EXERCISE:
Output only the lines below that start at the line containing "None (Some c)" and end at the line containing "fun self w => (Return tt, self, w ++ [ev]).", with both ends kept.

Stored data

------------------------------

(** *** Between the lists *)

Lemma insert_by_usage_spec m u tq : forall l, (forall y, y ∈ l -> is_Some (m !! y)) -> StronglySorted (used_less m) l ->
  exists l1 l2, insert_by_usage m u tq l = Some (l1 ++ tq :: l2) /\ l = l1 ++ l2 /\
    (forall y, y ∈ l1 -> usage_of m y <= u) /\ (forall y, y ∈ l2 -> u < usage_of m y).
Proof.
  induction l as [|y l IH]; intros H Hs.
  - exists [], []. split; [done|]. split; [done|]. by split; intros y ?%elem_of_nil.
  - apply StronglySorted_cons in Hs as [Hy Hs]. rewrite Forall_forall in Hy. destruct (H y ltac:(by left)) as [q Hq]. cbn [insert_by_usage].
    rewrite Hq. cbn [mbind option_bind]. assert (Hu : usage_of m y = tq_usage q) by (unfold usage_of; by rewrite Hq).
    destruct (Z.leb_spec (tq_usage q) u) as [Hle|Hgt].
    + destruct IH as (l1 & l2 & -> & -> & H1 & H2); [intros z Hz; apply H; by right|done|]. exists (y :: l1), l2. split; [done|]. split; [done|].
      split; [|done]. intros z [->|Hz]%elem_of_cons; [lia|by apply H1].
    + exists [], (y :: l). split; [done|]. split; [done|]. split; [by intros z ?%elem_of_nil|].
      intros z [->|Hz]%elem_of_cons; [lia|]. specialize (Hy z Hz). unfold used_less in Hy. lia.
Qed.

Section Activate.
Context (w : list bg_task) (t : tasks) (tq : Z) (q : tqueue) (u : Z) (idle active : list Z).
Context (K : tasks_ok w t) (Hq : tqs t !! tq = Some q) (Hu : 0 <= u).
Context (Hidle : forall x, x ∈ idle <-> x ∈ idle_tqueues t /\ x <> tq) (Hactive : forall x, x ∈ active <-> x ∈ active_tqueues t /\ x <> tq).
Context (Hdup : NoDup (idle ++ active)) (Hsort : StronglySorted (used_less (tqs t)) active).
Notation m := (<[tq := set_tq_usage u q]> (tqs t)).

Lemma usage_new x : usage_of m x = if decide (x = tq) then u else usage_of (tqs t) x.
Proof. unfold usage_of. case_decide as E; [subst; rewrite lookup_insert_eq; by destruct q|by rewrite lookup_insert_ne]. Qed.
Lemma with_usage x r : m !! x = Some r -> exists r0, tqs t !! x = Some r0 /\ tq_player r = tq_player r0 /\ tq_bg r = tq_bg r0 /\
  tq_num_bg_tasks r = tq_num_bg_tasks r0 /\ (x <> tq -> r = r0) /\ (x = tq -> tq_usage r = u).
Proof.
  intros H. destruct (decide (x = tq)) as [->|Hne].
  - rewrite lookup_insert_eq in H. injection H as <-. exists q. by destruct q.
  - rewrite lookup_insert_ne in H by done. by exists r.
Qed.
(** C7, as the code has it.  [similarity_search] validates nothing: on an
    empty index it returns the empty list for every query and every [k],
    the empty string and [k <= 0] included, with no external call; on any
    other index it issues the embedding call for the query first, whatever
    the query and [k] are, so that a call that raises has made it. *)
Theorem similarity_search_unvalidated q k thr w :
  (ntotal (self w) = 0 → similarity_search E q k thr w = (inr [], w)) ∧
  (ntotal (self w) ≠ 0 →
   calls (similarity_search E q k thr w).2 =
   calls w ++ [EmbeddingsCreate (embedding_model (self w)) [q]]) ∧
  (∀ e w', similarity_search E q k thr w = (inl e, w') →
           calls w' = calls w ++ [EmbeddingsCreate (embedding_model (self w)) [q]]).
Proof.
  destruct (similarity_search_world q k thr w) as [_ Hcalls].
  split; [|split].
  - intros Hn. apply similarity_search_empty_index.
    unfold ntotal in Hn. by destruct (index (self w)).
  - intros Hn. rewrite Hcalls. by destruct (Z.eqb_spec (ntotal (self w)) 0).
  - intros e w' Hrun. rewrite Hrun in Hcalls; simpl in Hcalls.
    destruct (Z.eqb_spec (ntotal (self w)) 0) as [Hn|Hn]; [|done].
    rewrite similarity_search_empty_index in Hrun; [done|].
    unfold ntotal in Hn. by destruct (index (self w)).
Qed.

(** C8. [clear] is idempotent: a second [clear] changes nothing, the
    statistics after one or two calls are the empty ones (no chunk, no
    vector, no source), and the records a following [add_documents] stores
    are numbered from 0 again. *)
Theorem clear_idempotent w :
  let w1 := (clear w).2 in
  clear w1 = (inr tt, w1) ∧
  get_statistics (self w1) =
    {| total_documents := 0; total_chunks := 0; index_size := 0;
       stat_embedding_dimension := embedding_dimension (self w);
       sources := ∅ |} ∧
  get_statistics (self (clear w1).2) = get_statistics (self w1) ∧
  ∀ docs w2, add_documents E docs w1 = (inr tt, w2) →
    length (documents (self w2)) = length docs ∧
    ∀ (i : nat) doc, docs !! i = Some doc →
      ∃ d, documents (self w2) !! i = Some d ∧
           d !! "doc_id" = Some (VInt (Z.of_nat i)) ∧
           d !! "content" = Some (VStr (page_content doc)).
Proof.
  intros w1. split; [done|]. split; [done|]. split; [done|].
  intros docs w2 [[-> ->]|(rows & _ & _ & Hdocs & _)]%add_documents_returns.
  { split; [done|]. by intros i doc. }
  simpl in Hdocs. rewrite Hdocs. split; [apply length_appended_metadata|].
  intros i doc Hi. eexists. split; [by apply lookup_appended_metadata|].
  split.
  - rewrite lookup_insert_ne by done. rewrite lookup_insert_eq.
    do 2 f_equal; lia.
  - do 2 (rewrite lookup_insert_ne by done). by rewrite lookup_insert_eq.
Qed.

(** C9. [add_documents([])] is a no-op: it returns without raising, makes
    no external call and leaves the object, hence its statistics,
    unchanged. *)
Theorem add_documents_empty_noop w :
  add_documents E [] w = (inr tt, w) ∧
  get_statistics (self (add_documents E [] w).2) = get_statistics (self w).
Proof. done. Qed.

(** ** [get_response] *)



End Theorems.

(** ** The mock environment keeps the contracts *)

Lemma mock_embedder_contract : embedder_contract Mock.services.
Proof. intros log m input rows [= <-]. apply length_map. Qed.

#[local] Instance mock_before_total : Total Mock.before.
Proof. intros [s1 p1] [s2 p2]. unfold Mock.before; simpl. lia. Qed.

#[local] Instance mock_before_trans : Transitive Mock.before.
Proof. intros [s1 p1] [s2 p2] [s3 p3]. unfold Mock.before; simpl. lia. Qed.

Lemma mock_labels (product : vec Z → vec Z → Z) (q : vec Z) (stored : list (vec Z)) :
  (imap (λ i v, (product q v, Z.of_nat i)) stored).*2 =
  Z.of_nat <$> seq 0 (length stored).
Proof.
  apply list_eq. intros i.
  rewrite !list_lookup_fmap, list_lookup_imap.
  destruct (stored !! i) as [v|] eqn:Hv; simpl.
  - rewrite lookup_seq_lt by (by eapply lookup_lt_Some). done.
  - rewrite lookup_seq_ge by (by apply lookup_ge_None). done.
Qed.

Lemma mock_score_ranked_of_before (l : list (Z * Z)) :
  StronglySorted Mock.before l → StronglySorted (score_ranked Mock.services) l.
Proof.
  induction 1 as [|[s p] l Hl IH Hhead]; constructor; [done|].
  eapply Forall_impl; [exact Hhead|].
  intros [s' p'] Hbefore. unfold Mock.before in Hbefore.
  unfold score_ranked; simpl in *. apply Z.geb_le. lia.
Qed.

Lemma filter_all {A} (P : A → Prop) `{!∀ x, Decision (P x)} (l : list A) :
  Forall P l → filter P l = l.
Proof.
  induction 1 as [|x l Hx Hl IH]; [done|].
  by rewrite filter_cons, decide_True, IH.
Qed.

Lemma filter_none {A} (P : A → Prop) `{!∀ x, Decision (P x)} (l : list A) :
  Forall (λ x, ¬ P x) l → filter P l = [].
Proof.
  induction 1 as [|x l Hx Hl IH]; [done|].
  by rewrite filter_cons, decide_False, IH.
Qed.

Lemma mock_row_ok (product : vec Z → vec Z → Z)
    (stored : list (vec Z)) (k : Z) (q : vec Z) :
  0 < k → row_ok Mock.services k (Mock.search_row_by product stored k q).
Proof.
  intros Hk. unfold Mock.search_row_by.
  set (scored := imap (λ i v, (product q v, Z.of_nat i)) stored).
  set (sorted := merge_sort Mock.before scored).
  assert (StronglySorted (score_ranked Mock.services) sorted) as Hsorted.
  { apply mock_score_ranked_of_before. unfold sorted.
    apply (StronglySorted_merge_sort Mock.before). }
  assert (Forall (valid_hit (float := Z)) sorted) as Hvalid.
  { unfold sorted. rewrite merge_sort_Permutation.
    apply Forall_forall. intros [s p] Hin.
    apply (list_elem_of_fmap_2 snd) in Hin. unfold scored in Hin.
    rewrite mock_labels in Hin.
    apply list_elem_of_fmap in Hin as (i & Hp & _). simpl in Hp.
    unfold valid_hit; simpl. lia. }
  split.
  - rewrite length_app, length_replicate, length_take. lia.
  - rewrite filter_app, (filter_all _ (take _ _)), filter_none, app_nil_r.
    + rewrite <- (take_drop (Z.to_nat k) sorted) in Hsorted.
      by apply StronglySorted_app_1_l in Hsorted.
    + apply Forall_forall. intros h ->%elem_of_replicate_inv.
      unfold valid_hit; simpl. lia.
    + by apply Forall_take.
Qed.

------------------------------

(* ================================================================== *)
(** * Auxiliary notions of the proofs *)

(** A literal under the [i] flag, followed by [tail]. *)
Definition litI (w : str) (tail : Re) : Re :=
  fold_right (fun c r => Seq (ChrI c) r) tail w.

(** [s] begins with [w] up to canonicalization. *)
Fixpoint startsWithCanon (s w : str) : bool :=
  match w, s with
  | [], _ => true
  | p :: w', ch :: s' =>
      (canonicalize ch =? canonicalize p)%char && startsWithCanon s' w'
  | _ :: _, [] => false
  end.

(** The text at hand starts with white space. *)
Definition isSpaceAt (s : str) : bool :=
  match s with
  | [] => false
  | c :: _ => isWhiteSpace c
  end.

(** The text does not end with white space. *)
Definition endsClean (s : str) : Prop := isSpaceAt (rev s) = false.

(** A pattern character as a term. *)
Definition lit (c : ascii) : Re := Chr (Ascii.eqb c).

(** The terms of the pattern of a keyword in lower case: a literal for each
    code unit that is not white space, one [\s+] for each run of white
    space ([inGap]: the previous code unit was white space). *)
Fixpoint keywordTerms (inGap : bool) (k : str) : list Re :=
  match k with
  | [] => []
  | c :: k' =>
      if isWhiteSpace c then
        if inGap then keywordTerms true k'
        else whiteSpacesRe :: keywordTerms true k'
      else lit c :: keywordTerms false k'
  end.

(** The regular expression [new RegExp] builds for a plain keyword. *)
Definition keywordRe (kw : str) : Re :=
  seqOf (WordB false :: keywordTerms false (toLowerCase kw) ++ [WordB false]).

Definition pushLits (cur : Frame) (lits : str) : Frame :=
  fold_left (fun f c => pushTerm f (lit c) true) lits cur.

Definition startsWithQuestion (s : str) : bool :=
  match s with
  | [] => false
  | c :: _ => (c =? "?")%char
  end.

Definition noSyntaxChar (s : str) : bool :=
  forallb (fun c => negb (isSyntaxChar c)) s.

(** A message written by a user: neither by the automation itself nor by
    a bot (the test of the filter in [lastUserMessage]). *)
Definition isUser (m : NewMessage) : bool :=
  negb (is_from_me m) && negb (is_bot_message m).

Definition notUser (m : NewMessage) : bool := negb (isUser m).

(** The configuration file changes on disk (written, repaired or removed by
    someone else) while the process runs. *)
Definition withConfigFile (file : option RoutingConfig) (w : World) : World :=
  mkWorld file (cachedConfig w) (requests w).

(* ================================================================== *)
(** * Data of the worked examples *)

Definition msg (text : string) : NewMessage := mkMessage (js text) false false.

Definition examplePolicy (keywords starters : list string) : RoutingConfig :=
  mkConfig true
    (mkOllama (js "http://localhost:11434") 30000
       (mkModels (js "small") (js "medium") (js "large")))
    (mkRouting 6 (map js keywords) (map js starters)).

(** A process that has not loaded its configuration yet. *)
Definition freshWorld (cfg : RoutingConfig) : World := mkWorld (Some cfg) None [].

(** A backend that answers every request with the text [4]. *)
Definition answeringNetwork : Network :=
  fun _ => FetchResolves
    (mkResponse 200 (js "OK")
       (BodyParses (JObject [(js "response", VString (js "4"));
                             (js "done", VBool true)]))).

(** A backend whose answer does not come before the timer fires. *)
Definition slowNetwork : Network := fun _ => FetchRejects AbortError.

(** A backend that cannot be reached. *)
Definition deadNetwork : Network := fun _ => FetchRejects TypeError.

------------------------------

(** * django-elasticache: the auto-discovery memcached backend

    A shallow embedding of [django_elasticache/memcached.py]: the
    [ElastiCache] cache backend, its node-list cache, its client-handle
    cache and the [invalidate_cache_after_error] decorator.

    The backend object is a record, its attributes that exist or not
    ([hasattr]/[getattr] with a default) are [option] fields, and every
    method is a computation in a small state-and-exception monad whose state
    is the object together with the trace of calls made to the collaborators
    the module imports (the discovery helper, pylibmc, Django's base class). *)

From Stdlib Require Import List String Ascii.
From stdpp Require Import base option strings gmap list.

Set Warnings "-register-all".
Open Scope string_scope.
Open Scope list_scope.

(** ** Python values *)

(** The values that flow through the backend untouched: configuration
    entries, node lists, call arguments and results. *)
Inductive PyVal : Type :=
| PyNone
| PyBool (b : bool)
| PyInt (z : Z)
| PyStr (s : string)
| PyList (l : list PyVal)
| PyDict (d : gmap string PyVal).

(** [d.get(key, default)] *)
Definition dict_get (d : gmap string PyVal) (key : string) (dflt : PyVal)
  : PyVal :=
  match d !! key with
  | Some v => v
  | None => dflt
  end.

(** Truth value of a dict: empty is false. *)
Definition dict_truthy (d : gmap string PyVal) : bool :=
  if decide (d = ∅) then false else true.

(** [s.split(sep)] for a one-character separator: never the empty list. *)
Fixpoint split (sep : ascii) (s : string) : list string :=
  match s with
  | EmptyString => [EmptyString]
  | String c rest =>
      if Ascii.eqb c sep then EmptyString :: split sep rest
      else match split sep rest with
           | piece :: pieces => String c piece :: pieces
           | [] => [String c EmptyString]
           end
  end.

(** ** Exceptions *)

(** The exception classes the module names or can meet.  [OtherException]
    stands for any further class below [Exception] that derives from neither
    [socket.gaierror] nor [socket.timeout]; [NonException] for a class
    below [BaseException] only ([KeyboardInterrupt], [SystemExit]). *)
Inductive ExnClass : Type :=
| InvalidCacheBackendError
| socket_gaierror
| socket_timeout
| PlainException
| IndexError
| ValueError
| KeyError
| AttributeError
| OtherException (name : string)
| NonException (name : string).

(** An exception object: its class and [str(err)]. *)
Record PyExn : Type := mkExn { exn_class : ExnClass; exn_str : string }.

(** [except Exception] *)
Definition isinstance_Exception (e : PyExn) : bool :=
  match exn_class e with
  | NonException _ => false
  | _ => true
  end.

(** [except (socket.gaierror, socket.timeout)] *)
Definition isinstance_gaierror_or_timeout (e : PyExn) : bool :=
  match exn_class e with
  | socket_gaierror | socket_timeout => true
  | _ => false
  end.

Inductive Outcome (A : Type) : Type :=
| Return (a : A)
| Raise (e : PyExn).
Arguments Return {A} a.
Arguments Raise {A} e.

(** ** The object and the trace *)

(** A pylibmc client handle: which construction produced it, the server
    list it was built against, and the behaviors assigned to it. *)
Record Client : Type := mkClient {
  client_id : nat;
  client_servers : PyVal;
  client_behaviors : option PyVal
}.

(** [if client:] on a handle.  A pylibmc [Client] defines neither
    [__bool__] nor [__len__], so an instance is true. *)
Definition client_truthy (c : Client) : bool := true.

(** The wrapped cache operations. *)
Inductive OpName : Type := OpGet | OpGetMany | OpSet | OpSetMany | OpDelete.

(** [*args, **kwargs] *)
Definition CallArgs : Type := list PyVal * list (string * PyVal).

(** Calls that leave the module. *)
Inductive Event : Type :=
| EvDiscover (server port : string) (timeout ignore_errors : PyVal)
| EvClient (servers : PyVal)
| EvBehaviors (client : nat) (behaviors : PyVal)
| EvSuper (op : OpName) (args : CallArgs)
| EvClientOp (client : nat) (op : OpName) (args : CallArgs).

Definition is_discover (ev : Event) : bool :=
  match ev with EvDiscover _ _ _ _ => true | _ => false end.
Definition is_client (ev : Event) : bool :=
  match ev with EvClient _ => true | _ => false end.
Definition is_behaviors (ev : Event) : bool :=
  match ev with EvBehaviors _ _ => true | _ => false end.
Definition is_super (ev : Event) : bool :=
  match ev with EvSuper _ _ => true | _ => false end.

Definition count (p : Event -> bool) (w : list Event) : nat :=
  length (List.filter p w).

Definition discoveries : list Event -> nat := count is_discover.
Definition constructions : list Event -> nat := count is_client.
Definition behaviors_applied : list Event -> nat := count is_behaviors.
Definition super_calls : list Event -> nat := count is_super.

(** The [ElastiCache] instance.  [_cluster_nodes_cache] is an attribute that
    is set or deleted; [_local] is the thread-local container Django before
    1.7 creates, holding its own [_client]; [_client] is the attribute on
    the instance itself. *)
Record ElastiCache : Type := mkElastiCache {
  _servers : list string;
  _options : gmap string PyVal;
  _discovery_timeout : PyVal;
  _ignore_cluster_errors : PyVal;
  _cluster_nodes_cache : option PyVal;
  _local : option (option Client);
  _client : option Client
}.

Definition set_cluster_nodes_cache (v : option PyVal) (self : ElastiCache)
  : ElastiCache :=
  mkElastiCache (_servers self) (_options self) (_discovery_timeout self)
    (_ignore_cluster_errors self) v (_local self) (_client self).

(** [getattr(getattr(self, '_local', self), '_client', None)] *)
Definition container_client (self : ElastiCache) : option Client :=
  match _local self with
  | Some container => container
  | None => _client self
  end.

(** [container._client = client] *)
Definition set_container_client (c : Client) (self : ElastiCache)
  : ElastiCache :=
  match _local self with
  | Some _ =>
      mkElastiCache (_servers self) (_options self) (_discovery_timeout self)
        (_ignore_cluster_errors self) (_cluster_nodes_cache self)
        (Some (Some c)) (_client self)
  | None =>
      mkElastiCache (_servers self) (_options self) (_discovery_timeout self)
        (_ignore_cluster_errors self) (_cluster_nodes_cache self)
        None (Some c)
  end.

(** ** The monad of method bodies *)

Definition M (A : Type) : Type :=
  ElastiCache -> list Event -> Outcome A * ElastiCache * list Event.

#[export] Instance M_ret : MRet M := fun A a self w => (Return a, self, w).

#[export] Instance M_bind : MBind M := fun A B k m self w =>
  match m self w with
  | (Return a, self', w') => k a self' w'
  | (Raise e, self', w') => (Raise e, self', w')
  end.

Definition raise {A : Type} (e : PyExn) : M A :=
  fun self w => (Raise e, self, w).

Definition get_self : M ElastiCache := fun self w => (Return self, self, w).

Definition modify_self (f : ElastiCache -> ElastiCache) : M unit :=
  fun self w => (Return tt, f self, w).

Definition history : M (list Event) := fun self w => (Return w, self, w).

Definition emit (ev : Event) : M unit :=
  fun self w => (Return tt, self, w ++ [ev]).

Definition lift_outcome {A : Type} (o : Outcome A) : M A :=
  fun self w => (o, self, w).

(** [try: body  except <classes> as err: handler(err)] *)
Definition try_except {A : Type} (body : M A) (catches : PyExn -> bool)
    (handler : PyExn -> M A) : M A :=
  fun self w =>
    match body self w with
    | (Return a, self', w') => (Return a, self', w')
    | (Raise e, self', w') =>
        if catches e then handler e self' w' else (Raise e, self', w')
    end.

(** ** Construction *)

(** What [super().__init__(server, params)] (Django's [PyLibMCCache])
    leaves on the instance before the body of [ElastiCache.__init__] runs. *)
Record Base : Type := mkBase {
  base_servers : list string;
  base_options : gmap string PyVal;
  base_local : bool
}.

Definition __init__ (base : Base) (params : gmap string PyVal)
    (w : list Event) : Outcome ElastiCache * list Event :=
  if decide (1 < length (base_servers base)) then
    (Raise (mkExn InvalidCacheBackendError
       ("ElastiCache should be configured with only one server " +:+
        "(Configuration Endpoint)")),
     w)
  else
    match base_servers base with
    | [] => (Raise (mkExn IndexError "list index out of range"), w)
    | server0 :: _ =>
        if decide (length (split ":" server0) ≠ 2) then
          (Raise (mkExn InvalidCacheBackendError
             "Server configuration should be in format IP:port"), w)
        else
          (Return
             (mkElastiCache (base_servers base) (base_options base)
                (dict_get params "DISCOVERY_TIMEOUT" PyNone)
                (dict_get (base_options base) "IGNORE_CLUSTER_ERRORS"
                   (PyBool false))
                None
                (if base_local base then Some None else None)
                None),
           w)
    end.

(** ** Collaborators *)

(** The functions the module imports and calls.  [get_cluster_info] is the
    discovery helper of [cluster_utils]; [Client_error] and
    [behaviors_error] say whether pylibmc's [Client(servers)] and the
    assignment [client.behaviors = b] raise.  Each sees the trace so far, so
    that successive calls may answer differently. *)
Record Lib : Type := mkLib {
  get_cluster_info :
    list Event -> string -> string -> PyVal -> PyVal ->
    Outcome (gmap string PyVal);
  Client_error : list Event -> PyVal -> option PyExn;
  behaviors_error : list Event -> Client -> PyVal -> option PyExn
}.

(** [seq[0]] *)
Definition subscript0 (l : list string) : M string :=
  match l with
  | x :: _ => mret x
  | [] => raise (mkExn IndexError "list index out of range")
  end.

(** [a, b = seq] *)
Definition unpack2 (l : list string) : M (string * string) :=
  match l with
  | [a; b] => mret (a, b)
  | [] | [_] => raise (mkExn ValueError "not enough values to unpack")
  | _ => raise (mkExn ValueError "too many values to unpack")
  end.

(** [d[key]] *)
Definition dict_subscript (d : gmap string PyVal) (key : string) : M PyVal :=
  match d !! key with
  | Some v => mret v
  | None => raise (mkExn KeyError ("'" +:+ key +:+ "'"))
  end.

------------------------------

WRITTEN ANSWER:
        None (Some c)
  end.

(** ** The monad of method bodies *)

Definition M (A : Type) : Type :=
  ElastiCache -> list Event -> Outcome A * ElastiCache * list Event.

#[export] Instance M_ret : MRet M := fun A a self w => (Return a, self, w).

#[export] Instance M_bind : MBind M := fun A B k m self w =>
  match m self w with
  | (Return a, self', w') => k a self' w'
  | (Raise e, self', w') => (Raise e, self', w')
  end.

Definition raise {A : Type} (e : PyExn) : M A :=
  fun self w => (Raise e, self, w).

Definition get_self : M ElastiCache := fun self w => (Return self, self, w).

Definition modify_self (f : ElastiCache -> ElastiCache) : M unit :=
  fun self w => (Return tt, f self, w).

Definition history : M (list Event) := fun self w => (Return w, self, w).

Definition emit (ev : Event) : M unit :=
  fun self w => (Return tt, self, w ++ [ev]).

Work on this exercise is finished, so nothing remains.